## Requirement
Lines below starting with the line with "(Retour (Natif.lireIndice cases" and going on through the line with "(** The copy loop writes" must be output exactly; the rest of the records must be left out.

Saved data entries
Content starts

End ProprietesNatif.

Section ProprietesMelange.
Variables (T Generateur : Type).
Variable entierAleatoire : nat -> Generateur -> nat * Generateur.
Implicit Types (e : Tableau.Environnement T Generateur)
               (t : list (Natif.Case T)).

(** The copy loop never throws, leaves the environment alone and writes
    into [t] the cells of [tab] at the given positions. *)
Lemma copier_recopie indices : forall t e,
  Tableau.copier indices t e
  = (Retour (recopier (Tableau.tab e) indices t), e).
Proof.
  induction indices as [|i indices IH]; intros t e; simpl.
  - reflexivity.
  - unfold lier, Tableau.lireTab; simpl. apply IH.
Qed.

(** The draws are bounded: a draw for [i] lies between 0 and [i]. *)
Hypothesis entierAleatoire_borne :
  forall i g, (entierAleatoire i g).1 <= i.

(** The exchange loop entered with an index inside [t] never throws,
    permutes [t] and does not touch the argument array. *)
Lemma boucleMelange_permute i : forall t e,
  i < length t \/ i = 0 ->
  exists t' e',
    Tableau.boucleMelange entierAleatoire i t e = (Retour t', e')
    /\ t' ≡ₚ t
    /\ Tableau.tab e' = Tableau.tab e.
Proof.
  induction i as [|i IH]; intros t e Hi; simpl.
  - exists t, e. repeat split; reflexivity.
  - destruct Hi as [Hi | Hi]; [| discriminate].
    unfold lier, Tableau.tirer.
    pose proof (entierAleatoire_borne (S i) (Tableau.alea e)) as Hj.
    destruct (entierAleatoire (S i) (Tableau.alea e)) as [j g]; simpl in Hj.
    destruct (echanger_permute T t (S i) j) as [Hperm Hlen]; [lia | lia |].
    destruct (IH (Tableau.echanger t (S i) j)
                 {| Tableau.tab := Tableau.tab e; Tableau.alea := g |})
      as (t' & e' & Hrun & Hperm' & Htab); [left; lia |].
    exists t', e'. split; [exact Hrun |]. split; [| exact Htab].
    etransitivity; [exact Hperm' | exact Hperm].
Qed.

(** The cells computed by the shuffle, with draws for [i] between 0 and
    [i]: a permutation of the cells of [tab]. *)
Lemma melange_cases_permutees e :
  exists r e',
    Tableau.melange entierAleatoire e = (Retour r, e')
    /\ Tableau.taille r = Z.of_nat (length (Tableau.tab e))
    /\ Tableau.tableau r ≡ₚ Tableau.tab e
    /\ length (Tableau.tableau r) = length (Tableau.tab e)
    /\ Tableau.tab e' = Tableau.tab e.
Proof.
  unfold Tableau.melange.
  set (n := length (Tableau.tab e)).
  destruct (boucleMelange_permute (n - 1) (Tableau.tab e) e)
    as (t' & e' & Hrun & Hperm & Htab).
  { subst n. destruct (Tableau.tab e); simpl; [right; reflexivity | left; lia]. }
  exists {| Tableau.taille := Z.of_nat (length (Tableau.tab e'));
            Tableau.tableau := t' |}, e'.
  split.
  - unfold lier at 1, Tableau.longueurTab at 1; simpl.
    unfold lier at 1, Tableau.clesTab; simpl.
    rewrite (lier_retour _ _ _ _ _ (copier_recopie _ _ e)).
    fold n. subst n. rewrite recopier_cles.
    rewrite (lier_retour _ _ _ _ _ Hrun).
    reflexivity.
  - simpl. rewrite Htab. split; [reflexivity |]. split; [exact Hperm |].
    split; [| reflexivity]. apply Permutation_length. exact Hperm.
Qed.

(** ** The shuffle on the heap *)

Implicit Types (h : list (list (Natif.Case T))) (g : Generateur).

Lemma lire_tas h g (r : TableauEnTas.Ref) (cases : list (Natif.Case T)) i :
  h !! r = Some cases ->
  TableauEnTas.lire r i {| TableauEnTas.tas := h; TableauEnTas.alea := g |}
  = (Retour (Natif.lireIndice cases i),
     {| TableauEnTas.tas := h; TableauEnTas.alea := g |}).
Proof.
  intros Hr. unfold TableauEnTas.lire, TableauEnTas.consulter. simpl.
  rewrite Hr. reflexivity.
Qed.

Lemma dernier_lookup h (c : list (Natif.Case T)) :
  (h ++ [c]) !! length h = Some c.
Proof. rewrite lookup_app_r, Nat.sub_diag by lia. reflexivity. Qed.

Lemma ecrire_dernier h (c : list (Natif.Case T)) g i v :
  TableauEnTas.ecrire (length h) i v
    {| TableauEnTas.tas := h ++ [c]; TableauEnTas.alea := g |}
  = (Retour tt,
     {| TableauEnTas.tas := h ++ [Natif.ecrireIndice c i v];
        TableauEnTas.alea := g |}).
Proof.
  unfold TableauEnTas.ecrire. simpl. rewrite dernier_lookup.
  rewrite insert_app_r_alt, Nat.sub_diag by lia. reflexivity.
Qed.

(** The copy loop writes into the array just allocated the cells of
    [tab] at the given positions, and touches no other array. *)
Lemma copier_tas h g (tab : TableauEnTas.Ref) (a : list (Natif.Case T))
    indices : forall c,
  h !! tab = Some a ->
  TableauEnTas.copier indices tab (length h)
    {| TableauEnTas.tas := h ++ [c]; TableauEnTas.alea := g |}
  = (Retour tt,
     {| TableauEnTas.tas := h ++ [recopier a indices c];
        TableauEnTas.alea := g |}).
Proof.
  induction indices as [|i indices IH]; intros c Htab; [reflexivity |].
  simpl TableauEnTas.copier.
  rewrite (lier_retour _ _ _ _ _
             (lire_tas (h ++ [c]) g tab a i
                (lookup_app_l_Some _ _ _ _ Htab))).
  rewrite (lier_retour _ _ _ _ _ (ecrire_dernier h c g i _)).
  exact (IH _ Htab).
Qed.

(** The exchange through the reference is the exchange of the cells. *)
Lemma echanger_tas h (c : list (Natif.Case T)) g i j :
  TableauEnTas.echanger (length h) i j
    {| TableauEnTas.tas := h ++ [c]; TableauEnTas.alea := g |}
  = (Retour tt,
     {| TableauEnTas.tas := h ++ [Tableau.echanger c i j];
        TableauEnTas.alea := g |}).
Proof.
  unfold TableauEnTas.echanger.
  rewrite (lier_retour _ _ _ _ _
             (lire_tas (h ++ [c]) g (length h) c j (dernier_lookup h c))).
  rewrite (lier_retour _ _ _ _ _
             (lire_tas (h ++ [c]) g (length h) c i (dernier_lookup h c))).
  rewrite (lier_retour _ _ _ _ _ (ecrire_dernier h c g i _)).
  rewrite ecrire_dernier. reflexivity.
Qed.

(** The exchange loop through the reference leaves in the array what
    the loop on the cells computes, and draws the same numbers. *)
Lemma boucleMelange_raffine h (a : list (Natif.Case T)) i :
  forall (c : list (Natif.Case T)) g c' e',
  Tableau.boucleMelange entierAleatoire i c
    {| Tableau.tab := a; Tableau.alea := g |} = (Retour c', e') ->
  TableauEnTas.boucleMelange entierAleatoire i (length h)
    {| TableauEnTas.tas := h ++ [c]; TableauEnTas.alea := g |}
  = (Retour tt,
     {| TableauEnTas.tas := h ++ [c']; TableauEnTas.alea := Tableau.alea e' |}).
Proof.
  induction i as [|i IH]; intros c g c' e' Hrun.
  - simpl in Hrun. unfold retourner in Hrun. injection Hrun as <- <-.
    reflexivity.
  - simpl in Hrun. unfold lier at 1, Tableau.tirer in Hrun. simpl in Hrun.
    simpl TableauEnTas.boucleMelange.
    unfold lier at 1, TableauEnTas.tirer. simpl.
    destruct (entierAleatoire (S i) g) as [j g'].
    rewrite (lier_retour _ _ _ _ _ (echanger_tas h c g' (S i) j)).
    exact (IH _ _ _ _ Hrun).
Qed.

(** C10. For every input array [tab] (the array [a] of the heap) and
    every random generator whose draws for [i] lie between 0 and [i],
    [melange(tab)] returns (it never throws) a format whose [taille] is
    [tab.length] and whose [tableau] is a new array: its reference
    named no array before the call, so it is not [tab]; the cells of
    that array are a permutation of the cells of [tab] (the same
    multiset, hence the same length); no array of the heap, [tab]
    included, is modified, and the new array is the only one
    allocated. *)
Theorem melange_alloue_et_permute (tab : TableauEnTas.Ref)
    (e : TableauEnTas.Environnement T Generateur) (a : list (Natif.Case T)) :
  TableauEnTas.tas e !! tab = Some a ->
  exists r (e' : TableauEnTas.Environnement T Generateur) t,
    TableauEnTas.melange entierAleatoire tab e = (Retour r, e')
    /\ TableauEnTas.tas e !! TableauEnTas.tableau r = None
    /\ TableauEnTas.tableau r <> tab
    /\ TableauEnTas.taille r = Z.of_nat (length a)
    /\ TableauEnTas.tas e' !! TableauEnTas.tableau r = Some t
    /\ t ≡ₚ a
    /\ length t = length a
    /\ TableauEnTas.tas e' !! tab = Some a
    /\ (forall r0 c, TableauEnTas.tas e !! r0 = Some c ->
          TableauEnTas.tas e' !! r0 = Some c)
    /\ TableauEnTas.tas e' = TableauEnTas.tas e ++ [t].
Proof.
  intros Htab. destruct e as [h g]. simpl in Htab.
  destruct (boucleMelange_permute (length a - 1) a
              {| Tableau.tab := a; Tableau.alea := g |})
    as (t' & e0 & Hrun & Hperm & _).
  { simpl. destruct a; simpl; [right; reflexivity | left; lia]. }
  exists {| TableauEnTas.taille := Z.of_nat (length a);
            TableauEnTas.tableau := length h |},
         {| TableauEnTas.tas := h ++ [t'];
            TableauEnTas.alea := Tableau.alea e0 |}, t'.
  assert ((h ++ [t']) !! tab = Some a) as Htab'
    by (apply lookup_app_l_Some; exact Htab).
  simpl. split_and!.
  - unfold TableauEnTas.melange.
    unfold lier at 1, TableauEnTas.longueur at 1, TableauEnTas.consulter.
    simpl. rewrite Htab.
    unfold lier at 1, TableauEnTas.allouer. simpl.
    unfold lier at 1, TableauEnTas.cles, TableauEnTas.consulter. simpl.
    rewrite (lookup_app_l_Some _ _ _ _ Htab).
    rewrite (lier_retour _ _ _ _ _ (copier_tas h g tab a _ _ Htab)).
    rewrite recopier_cles.
    rewrite (lier_retour _ _ _ _ _ (boucleMelange_raffine h a _ _ _ _ _ Hrun)).
    unfold lier, TableauEnTas.longueur, TableauEnTas.consulter. simpl.
    rewrite Htab'. reflexivity.
  - apply lookup_ge_None. lia.
  - apply lookup_lt_Some in Htab. lia.
  - reflexivity.
  - apply dernier_lookup.
  - exact Hperm.
  - apply Permutation_length. exact Hperm.
  - exact Htab'.
  - intros r0 c Hr0. apply lookup_app_l_Some. exact Hr0.
  - reflexivity.
Qed.

End ProprietesMelange.

(** Witness of C10: the shuffle of the array [[a; undefined; c; d]],
    alone in the heap, with the draws 2, 0, 1. *)
Lemma melange_alloue_et_permute_temoin :
  (forall i g, (tirageScripte i g).1 <= i)
  /\ [[Some "a"; None; Some "c"; Some "d"]] !! 0
     = Some [Some "a"; None; Some "c"; Some "d"]
  /\ exists r e' t,
      TableauEnTas.melange tirageScripte 0
        {| TableauEnTas.tas := [[Some "a"; None; Some "c"; Some "d"]];
           TableauEnTas.alea := [2; 0; 1] |} = (Retour r, e')
      /\ TableauEnTas.tableau r <> 0
      /\ TableauEnTas.taille r = 4%Z
      /\ TableauEnTas.tas e' !! TableauEnTas.tableau r = Some t
      /\ t ≡ₚ [Some "a"; None; Some "c"; Some "d"]
      /\ TableauEnTas.tas e' !! 0 = Some [Some "a"; None; Some "c"; Some "d"].
Proof.
  assert (forall i g, (tirageScripte i g).1 <= i) as Hborne.
  { intros i [|x g]; simpl; lia. }
  split; [exact Hborne |]. split; [reflexivity |].
  destruct (melange_alloue_et_permute string (list nat) tirageScripte Hborne 0
              {| TableauEnTas.tas := [[Some "a"; None; Some "c"; Some "d"]];
                 TableauEnTas.alea := [2; 0; 1] |}
              [Some "a"; None; Some "c"; Some "d"] eq_refl)
    as (r & e' & t & Hrun & _ & Hneuf & Htaille & Ht & Hperm & _ & Htab & _).
  exists r, e', t. split_and!; assumption.
Defined.

(** The run of that witness, computed: the array 1 is the new one. *)
Example melange_tas_exemple :
  TableauEnTas.melange tirageScripte 0
    {| TableauEnTas.tas := [[Some "a"; None; Some "c"; Some "d"]];
       TableauEnTas.alea := [2; 0; 1] |}
  = (Retour {| TableauEnTas.taille := 4; TableauEnTas.tableau := 1 |},
     {| TableauEnTas.tas := [[Some "a"; None; Some "c"; Some "d"];
                             [Some "d"; None; Some "a"; Some "c"]];
        TableauEnTas.alea := [] |}).
Proof. reflexivity. Qed.

(** The run of the witness, computed: draws 2, 0, 1 for [i] = 3, 2, 1. *)
Example melange_exemple :
  (Tableau.melange tirageScripte
     {| Tableau.tab := [Some "a"; None; Some "c"; Some "d"];
        Tableau.alea := [2; 0; 1] |}).1
  = Retour {| Tableau.taille := 4;
              Tableau.tableau := [Some "d"; None; Some "a"; Some "c"] |}.
Proof. reflexivity. Qed.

Content ends

## Task response
  = (Retour (Natif.lireIndice cases i),
     {| TableauEnTas.tas := h; TableauEnTas.alea := g |}).
Proof.
  intros Hr. unfold TableauEnTas.lire, TableauEnTas.consulter. simpl.
  rewrite Hr. reflexivity.
Qed.

Lemma dernier_lookup h (c : list (Natif.Case T)) :
  (h ++ [c]) !! length h = Some c.
Proof. rewrite lookup_app_r, Nat.sub_diag by lia. reflexivity. Qed.

Lemma ecrire_dernier h (c : list (Natif.Case T)) g i v :
  TableauEnTas.ecrire (length h) i v
    {| TableauEnTas.tas := h ++ [c]; TableauEnTas.alea := g |}
  = (Retour tt,
     {| TableauEnTas.tas := h ++ [Natif.ecrireIndice c i v];
        TableauEnTas.alea := g |}).
Proof.
  unfold TableauEnTas.ecrire. simpl. rewrite dernier_lookup.
  rewrite insert_app_r_alt, Nat.sub_diag by lia. reflexivity.
Qed.

(** The copy loop writes into the array just allocated the cells of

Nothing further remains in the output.